Walz, a former teacher, veteran and congressman, has attacked former President Donald Trump‘s ties to the nearly 1,000-page document from conservative think tank The Heritage Foundation.
Trump has disavowed the plan entirely, with posts on his social media site asserting he has “no idea” who is behind Project 2025 and knows “nothing” about it.
But Walz believes otherwise, sharing on X: “I coached football for enough years. When somebody draws up a playbook, they plan on using it.”
Ohio Sen. JD Vance, Trump’s running mate, has also avoided associating with the controversial project, but the pair have plenty of connections to the minds behind it.
At least 140 other people who worked in the Trump administration have also had a hand in Project 2025, CNN reported. Vance even wrote a foreword for a forthcoming book by the leader of The Heritage Foundation.
The Trump-Vance campaign’s relationship with Project 2025 is a constant refrain at Harris-Walz campaign stops.
What is Project 2025?
Project 2025 lays out a blueprint to overhaul the federal government for the next Republican administration.
The Heritage Foundation said it’s a guide on what the next president needs to do so they can undo the “damage” to America they claim has been caused by liberal politicians.
A main component of Project 2025 is the firing of as many as 50,000 federal workers who conservative groups say will impede the president’s agenda.
Under Project 2025, agencies such as the U.S. Department of Education would be “eliminated,” and others, like the Federal Trade Commission, Federal Communications Commission, and Justice Department, would be put under the president’s control.
A so-called top-to-bottom “overhaul” of the Department of Justice would end FBI efforts to stop misinformation. The Pentagon would “abolish” diversity, equity and inclusion initiatives if Project 2025 is adopted, and service members discharged for refusing the COVID-19 vaccine would be reinstated.

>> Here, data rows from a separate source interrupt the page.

(** X18: [argumentsString] of two non-empty argument lists put together is the
    two joined strings with one space between them. *)
Theorem argumentsString_app (L : Launcher) (l1 l2 : list string) :
  l1 <> [] ->
  l2 <> [] ->
  argumentsString (set_arguments (l1 ++ l2) L)
  = argumentsString (set_arguments l1 L)
    +:+ (" " +:+ argumentsString (set_arguments l2 L)).
Proof.
  intros H1 H2. unfold argumentsString. cbn [_arguments set_arguments].
  induction l1 as [|a l1 IH]; [done|].
  destruct l1 as [|b l1].
  - destruct l2 as [|c l2]; [done|]. reflexivity.
  - change (join " " ((a :: b :: l1) ++ l2))
      with (a +:+ (" " +:+ join " " ((b :: l1) ++ l2))).
    rewrite IH by done.
    change (join " " (a :: b :: l1)) with (a +:+ (" " +:+ join " " (b :: l1))).
    by rewrite !append_assoc.
Qed.

Lemma argumentsString_app_witness :
  ["app"; "--flag"] <> []
  /\ ["--"; "url"] <> []
  /\ argumentsString (set_arguments (["app"; "--flag"] ++ ["--"; "url"]) (Create 4 []))
     = "app --flag -- url".
Proof.
  assert (H1 : ["app"; "--flag"] <> []) by discriminate.
  assert (H2 : ["--"; "url"] <> []) by discriminate.
  split; [exact H1|]. split; [exact H2|].
  exact (argumentsString_app (Create 4 []) _ _ H1 H2).
Defined.

(** X19: the array handed to the runtime always has two slots, and every slot
    from index [count()] on is the null pointer: the vector is
    null-terminated like [argv], whatever [argc] and [argv] are. *)
Theorem filtered_values_null_terminated (argc : Z) (argv : list string) :
  let f := Filtered.make argc argv in
  length (Filtered.values f) = 2%nat
  /\ forall i : nat,
       (Z.to_nat (Filtered.count f) <= i < 2)%nat ->
       Filtered.values f !! i = Some None.
Proof.
  intros f.
  assert (Hcount : Filtered.count f = Z.max 0 (Z.min argc 1))
    by apply clamp_forward_count.
  unfold Filtered.values. subst f. unfold Filtered.make in *.
  unfold Filtered.count in Hcount. cbn [Filtered._count Filtered._arguments] in *.
  destruct (Z.le_gt_cases argc 0) as [Hle|Hgt].
  - rewrite Hcount. replace (Z.max 0 (Z.min argc 1)) with 0 by lia.
    split; [done|]. intros i Hi. cbn in Hi.
    destruct i as [|[|i]]; [done|done|lia].
  - rewrite Hcount. replace (Z.max 0 (Z.min argc 1)) with 1 by lia.
    split; [done|]. intros i Hi. cbn in Hi.
    destruct i as [|[|i]]; [lia|done|lia].
Qed.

On abortion, Project 2025 calls for restricting the procedure through a limit on mail-order pills and penalizing providers. Other health care services and social services like Medicare and Social Security would be scaled back and privatized as well, and any of the Biden administration’s climate change policies would be reversed through Project 2025.
What Walz has said about Project 2025
Walz has spoken negatively, albeit briefly, about Project 2025.
The governor said, if implemented, the project’s recommendations would restrict freedoms, rig the U.S. economy in favor of the top 1%, cut Social Security, underfund public schools and hurt health care.
“Don’t believe him when he’s playing dumb about this Project 2025,” Walz said at a Glendale, Arizona, rally. “He knows exactly what it will do. They are not playing. They wrote their plan out.”
The other half of the Democratic ticket, Harris, has spoken about Project 2025 many times, both while campaigning for Biden and after becoming the party’s nominee.
Harris’ campaign website has an entire page dedicated to the guidebook, which she calls “Trump’s plan to take your power, your control, and your money.”
Pertinent to the Harris-Walz campaign are the reproductive rights policies outlined in the document, with abortion and IVF access remaining at the top of the ticket for Democrats.
Walz emphasized this policy point in his first official appearance as Harris’ vice presidential pick, telling a personal story about his family’s experience with infertility treatments.
“When my wife and I decided to have children, we spent years going through infertility treatments,” Walz said. “I remember praying every night for a call for good news, the pit in my stomach when the phone rang and the agony when we heard that the treatments hadn’t worked.”
Harris has also called Project 2025 “the latest attack in Donald Trump’s full-on assault on reproductive freedom.”
NewsNation’s Safia Samee Ali contributed to this report.